BMC Infectious Diseases 1/2018

Impact of microbial Aetiology on mortality in severe community-acquired pneumonia

Zeitschrift:
BMC Infectious Diseases > Ausgabe 1/2018
Autoren:
Jessica Quah, Boran Jiang, Poh Choo Tan, Chuin Siau, Thean Yen Tan

Abstract

Background

The impact of different classes of microbial pathogens on mortality in severe community-acquired pneumonia is not well elucidated. Previous studies have shown significant variation in the incidence of viral, bacterial and mixed infections, with conflicting risk associations for mortality. We aimed to determine the risk association of microbial aetiologies with hospital mortality in severe CAP, utilising a diagnostic strategy incorporating molecular testing. Our primary hypothesis was that respiratory viruses were important causative pathogens in severe CAP and was associated with increased mortality when present with bacterial pathogens in mixed viral-bacterial co-infections.

Methods

A retrospective cohort study from January 2014 to July 2015 was conducted in a tertiary hospital medical intensive care unit in eastern Singapore, which has a tropical climate.
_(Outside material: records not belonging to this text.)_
(* ===== verification/ReplayEngine.v ===== *)
(** * ReplayEngine: the independent OCaml replay engine

    ocaml/lib/replay_engine.ml: an immutable second implementation of the book,
    the gateway checks and the snapshot, used to cross-check the C++ engine.
    [Map.Make (Int)] is the list of bindings in ascending key order, an [int] is
    an integer of 63 bits. *)
From S2P Require Import Prelude Endian Text Command.

(** ** OCaml integers and maps *)

(** The result of an arithmetic operation on [int]. *)
Definition int63 (z : Z) : Z := (z + 2 ^ 62) mod 2 ^ 63 - 2 ^ 62.

Section IMap.
Context {V : Type}.
Implicit Types m : list (Z * V).

Definition imap_find_opt (k : Z) m : option V := om_find k m.
Definition imap_mem (k : Z) m : bool := bool_decide (is_Some (om_find k m)).
Definition imap_add (k : Z) (v : V) m : list (Z * V) := om_alter (fun _ => v) k (om_try_emplace Z.ltb k v m).
Definition imap_remove (k : Z) m : list (Z * V) := om_erase k m.
Definition imap_is_empty m : bool := is_nil m.
Definition imap_min_binding_opt m : option (Z * V) := head m.
Definition imap_max_binding_opt m : option (Z * V) := last m.
Definition imap_bindings m : list (Z * V) := m.
Definition imap_cardinal m : Z := Z.of_nat (length m).
End IMap.

(** ** Types *)

Inductive side := OBuy | OSell.
Inductive tif := OGTC | OIOC.

#[export] Instance side_eq_dec : EqDecision side.
Proof. solve_decision. Defined.
#[export] Instance tif_eq_dec : EqDecision tif.
Proof. solve_decision. Defined.

Inductive command :=
| OReg (name : string)
| OLimit (sym id : Z) (s : side) (price qty : Z) (t : tif)
| OMarket (sym id : Z) (s : side) (qty : Z)
| OCancel (sym id : Z)
| OModify (sym id price qty : Z).

Record meta := mkMeta { max_qty : Z; meta_max_notional : Z }.

Record order := mkOOrder { oo_id : Z; oo_qty : Z }.

#[export] Instance order_eq_dec : EqDecision order.
Proof. solve_decision. Defined.

Record book := mkBook { bids : list (Z * list order); asks : list (Z * list order); locs : list (Z * (side * Z)) }.

Definition empty_book : book := mkBook [] [] [].
Definition contains (b : book) (id : Z) : bool := imap_mem id (locs b).

(** ** Matching *)

(** A trade is taker, maker, price, quantity. *)
Abbreviation trade := (Z * Z * Z * Z)%type (only parsing).

(** [consume]: fill from the head of a level. *)
Fixpoint consume (taker_id level_price : Z) (level : list order) (lo : list (Z * (side * Z))) (qty : Z) (trades : list trade) :
    list order * list (Z * (side * Z)) * Z * list trade :=
  match level with
  | [] => (level, lo, qty, trades)
  | maker :: rest =>
      if qty <=? 0 then (level, lo, qty, trades)
      else
        let traded := Z.min qty (oo_qty maker) in
        let trades := (taker_id, oo_id maker, level_price, traded) :: trades in
        let qty := int63 (qty - traded) in
        let maker_qty := int63 (oo_qty maker - traded) in
        if maker_qty =? 0 then consume taker_id level_price rest (imap_remove (oo_id maker) lo) qty trades
        else (mkOOrder (oo_id maker) maker_qty :: rest, lo, qty, trades)
  end.

(** The recursion of [match_qty]: a call either empties a level, which leaves the
    map, or spends the quantity. *)
Fixpoint match_loop (fuel : nat) (taker_id : Z) (taker_is_buy : bool) (limit : Z) (is_market : bool)
    (opp : list (Z * list order)) (lo : list (Z * (side * Z))) (qty : Z) (trades : list trade) :
    list (Z * list order) * list (Z * (side * Z)) * list trade * Z :=
  match fuel with
  | O => (opp, lo, trades, qty)
  | S fuel' =>
      if (qty <=? 0) || imap_is_empty opp then (opp, lo, trades, qty)
      else
        match (if taker_is_buy then imap_min_binding_opt opp else imap_max_binding_opt opp) with
        | None => (opp, lo, trades, qty)
        | Some (level_price, level) =>
            let crosses := is_market || (if taker_is_buy then level_price <=? limit else limit <=? level_price) in
            if negb crosses then (opp, lo, trades, qty)
            else
              let '(level', lo', qty', trades') := consume taker_id level_price level lo qty trades in
              let opp' := if is_nil level' then imap_remove level_price opp else imap_add level_price level' opp in
              match_loop fuel' taker_id taker_is_buy limit is_market opp' lo' qty' trades'
        end
  end.

Definition match_qty (taker_id : Z) (taker_is_buy : bool) (limit : Z) (is_market : bool)
    (opp : list (Z * list order)) (lo : list (Z * (side * Z))) (qty : Z) (trades : list trade) :=
  match_loop (S (S (length opp))) taker_id taker_is_buy limit is_market opp lo qty trades.

(** ** Book operations *)

Definition rest_order (b : book) (s : side) (price : Z) (o : order) : book :=
  let add map :=
    let level := default [] (imap_find_opt price map) in
    imap_add price (level ++ [o]) map in
  let lo := imap_add (oo_id o) (s, price) (locs b) in
  if bool_decide (s = OBuy) then mkBook (add (bids b)) (asks b) lo else mkBook (bids b) (add (asks b)) lo.

Definition add_limit (b : book) (id : Z) (s : side) (price qty : Z) (t : tif) : book * list trade :=
  let taker_is_buy := bool_decide (s = OBuy) in
  let opp := if taker_is_buy then asks b else bids b in
  let '(opp', lo', trades_rev, remaining) := match_qty id taker_is_buy price false opp (locs b) qty [] in
  let b := if taker_is_buy then mkBook (bids b) opp' lo' else mkBook opp' (asks b) lo' in
  let b := if (0 <? remaining) && bool_decide (t = OGTC) then rest_order b s price (mkOOrder id remaining) else b in
  (b, rev trades_rev).

Definition add_market (b : book) (id : Z) (s : side) (qty : Z) : book * list trade :=
  let taker_is_buy := bool_decide (s = OBuy) in
  let opp := if taker_is_buy then asks b else bids b in
  let '(opp', lo', trades_rev, _) := match_qty id taker_is_buy 0 true opp (locs b) qty [] in
  let b := if taker_is_buy then mkBook (bids b) opp' lo' else mkBook opp' (asks b) lo' in
  (b, rev trades_rev).

Definition cancel (b : book) (id : Z) : book * bool :=
  match imap_find_opt id (locs b) with
  | None => (b, false)
  | Some (s, price) =>
      let remove map :=
        match imap_find_opt price map with
        | None => map
        | Some level =>
            let level' := filter (fun o => oo_id o <> id) level in
            if is_nil level' then imap_remove price map else imap_add price level' map
        end in
      let lo := imap_remove id (locs b) in
      let b := if bool_decide (s = OBuy) then mkBook (remove (bids b)) (asks b) lo else mkBook (bids b) (remove (asks b)) lo in
      (b, true)
  end.

Definition resting_qty (b : book) (s : side) (price id : Z) : Z :=
  let map := if bool_decide (s = OBuy) then bids b else asks b in
  match imap_find_opt price map with
  | Some level => match list_find (fun o => oo_id o = id) level with Some (_, o) => oo_qty o | None => 0 end
  | None => 0
  end.

(** [IMap.find] raises [Not_found] on a missing level; then there is no result. *)
Definition modify_book (b : book) (id new_price new_qty : Z) : option (book * list trade) :=
  match imap_find_opt id (locs b) with
  | None => Some (b, [])
  | Some (s, price0) =>
      if new_qty =? 0 then Some ((cancel b id).1, [])
      else if (new_price =? price0) && (new_qty <=? resting_qty b s price0 id) then
        let upd map :=
          (fun level => imap_add price0 (List.map (fun o => if oo_id o =? id then mkOOrder (oo_id o) new_qty else o) level) map)
            <$> imap_find_opt price0 map in
        (if bool_decide (s = OBuy) then (fun m => (mkBook m (asks b) (locs b), [])) <$> upd (bids b)
         else (fun m => (mkBook (bids b) m (locs b), [])) <$> upd (asks b))
      else
        let '(b, _) := cancel b id in
        Some (add_limit b id s new_price new_qty OGTC)
  end.

(** ** Gateway checks *)

Definition check_limit_values (m : meta) (price qty : Z) : option string :=
  if price <=? 0 then Some "InvalidPrice"%string
  else if qty <=? 0 then Some "InvalidQuantity"%string
  else if max_qty m <? qty then Some "MaxQuantityExceeded"%string
  else if Z.quot (meta_max_notional m) price <? qty then Some "MaxNotionalExceeded"%string
  else None.

Definition check_market (m : meta) (qty : Z) : option string :=
  if qty <=? 0 then Some "InvalidQuantity"%string
  else if max_qty m <? qty then Some "MaxQuantityExceeded"%string
  else None.

(** ** The engine *)

Record state := mkOState {
  names : gmap string Z;
  next_id : Z;
  books : list (Z * book);
  seq : Z;
  st_trades : Z;
  st_meta : meta
}.

Definition initial (m : meta) : state := mkOState ∅ 0 [] 0 0 m.

Definition put_book (st : state) (sym : Z) (b : book) (ev fills : Z) : state :=
  mkOState (names st) (next_id st) (imap_add sym b (books st)) (int63 (seq st + ev)) (int63 (st_trades st + fills)) (st_meta st).

Definition put_trades (st : state) (sym : Z) (r : book * list trade) : state :=
  let '(b, trades) := r in
  put_book st sym b (int63 (1 + Z.of_nat (length trades))) (Z.of_nat (length trades)).

(** [None] is an exception ([Not_found] of [modify_book]). *)
Definition apply (st : state) (c : command) : option state :=
  match c with
  | OReg name =>
      match names st !! name with
      | Some _ => Some st
      | None =>
          Some (mkOState (<[name := next_id st]> (names st)) (int63 (next_id st + 1))
                  (imap_add (next_id st) empty_book (books st)) (seq st) (st_trades st) (st_meta st))
      end
  | OLimit sym id s price qty t =>
      match imap_find_opt sym (books st) with
      | None => Some st
      | Some b =>
          if contains b id then Some st
          else
            match check_limit_values (st_meta st) price qty with
            | Some _ => Some st
            | None => Some (put_trades st sym (add_limit b id s price qty t))
            end
      end
  | OMarket sym id s qty =>
      match imap_find_opt sym (books st) with
      | None => Some st
      | Some b =>
          if contains b id then Some st
          else
            match check_market (st_meta st) qty with
            | Some _ => Some st
            | None => Some (put_trades st sym (add_market b id s qty))
            end
      end
  | OCancel sym id =>
      match imap_find_opt sym (books st) with
      | None => Some st
      | Some b => if negb (contains b id) then Some st else Some (put_book st sym (cancel b id).1 1 0)
      end
  | OModify sym id price qty =>
      match imap_find_opt sym (books st) with
      | None => Some st
      | Some b =>
          if negb (contains b id) then Some st
          else if qty =? 0 then put_trades st sym <$> modify_book b id price qty
          else
            match check_limit_values (st_meta st) price qty with
            | Some _ => Some st
            | None => put_trades st sym <$> modify_book b id price qty
            end
      end
  end.

Definition replay (m : meta) (commands : list command) : option state :=
  fold_left (fun st c => st ≫= fun st => apply st c) commands (Some (initial m)).

(** ** The snapshot *)

Record level_view := mkOLevelView { olv_price : Z; olv_qty : Z }.

Record sym_snapshot := mkSymSnapshot {
  sym : Z;
  best_bid : option Z;
  best_ask : option Z;
  order_count : Z;
  bid_levels : list level_view;
  ask_levels : list level_view
}.

Record snapshot_t := mkSnapshot { os_last_seq : Z; n_trades : Z; symbols : list sym_snapshot }.

#[export] Instance level_view_eq_dec : EqDecision level_view.
Proof. solve_decision. Defined.
#[export] Instance sym_snapshot_eq_dec : EqDecision sym_snapshot.
Proof. solve_decision. Defined.
#[export] Instance snapshot_eq_dec : EqDecision snapshot_t.
Proof. solve_decision. Defined.

Definition level_views (map : list (Z * list order)) (descending : bool) : list level_view :=
  let bindings := imap_bindings map in
  let ordered := if descending then rev bindings else bindings in
  List.map (fun x => mkOLevelView x.1 (fold_left (fun a o => int63 (a + oo_qty o)) x.2 0)) ordered.

Definition snapshot (st : state) : snapshot_t :=
  mkSnapshot (seq st) (st_trades st)
    (List.map (fun x =>
       mkSymSnapshot x.1 (fst <$> imap_max_binding_opt (bids x.2)) (fst <$> imap_min_binding_opt (asks x.2))
         (imap_cardinal (locs x.2)) (level_views (bids x.2) true) (level_views (asks x.2) false))
       (imap_bindings (books st))).

Definition opt_str (p : option Z) : bytes :=
  match p with Some p => to_string_signed p | None => text "-" end.

Definition snapshot_line (last_seq trades : Z) : bytes :=
  text "snapshot last_seq " ++ to_string_signed last_seq ++ text " trades " ++ to_string_signed trades.
Definition level_line (sym : Z) (mark : bytes) (l : level_view) : bytes :=
  text "level " ++ to_string_signed sym ++ text " " ++ mark ++ text " " ++ to_string_signed (olv_price l) ++ text " " ++
  to_string_signed (olv_qty l).
Definition sym_line (x : sym_snapshot) : bytes :=
  text "sym " ++ to_string_signed (sym x) ++ text " bid " ++ opt_str (best_bid x) ++ text " ask " ++ opt_str (best_ask x) ++
  text " orders " ++ to_string_signed (order_count x).
Definition sym_block (x : sym_snapshot) : list bytes :=
  (sym_line x :: List.map (level_line (sym x) (text "B")) (bid_levels x)) ++ List.map (level_line (sym x) (text "A")) (ask_levels x).

(** [snapshot_to_lines]. *)
Definition snapshot_to_lines (s : snapshot_t) : list bytes :=
  snapshot_line (os_last_seq s) (n_trades s) :: concat (List.map sym_block (symbols s)).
All patients diagnosed with severe community-acquired pneumonia were included.

Results

A total of 117 patients were in the study. Microbial pathogens were identified in 84 (71.8%) patients. Mixed viral-bacterial co-infections occurred in 18 (15.4%) of patients. Isolated viral infections were present in 32 patients (27.4%); isolated bacterial infections were detected in 34 patients (29.1%). Hospital mortality occurred in 16 (13.7%) patients. The most common bacteria isolated was Streptococcus pneumoniae and the most common virus isolated was Influenza A. Univariate and multivariate logistic regression showed that serum procalcitonin, APACHE II severity score and mixed viral-bacterial infection were associated with increased risk of hospital mortality. Mixed viral-bacterial co-infections were associated with an adjusted odds ratio of 13.99 (95% CI 1.30–151.05, p = 0.03) for hospital mortality.

Conclusions

Respiratory viruses are common organisms isolated in severe community-acquired pneumonia. Mixed viral-bacterial infections may be associated with an increased risk of mortality.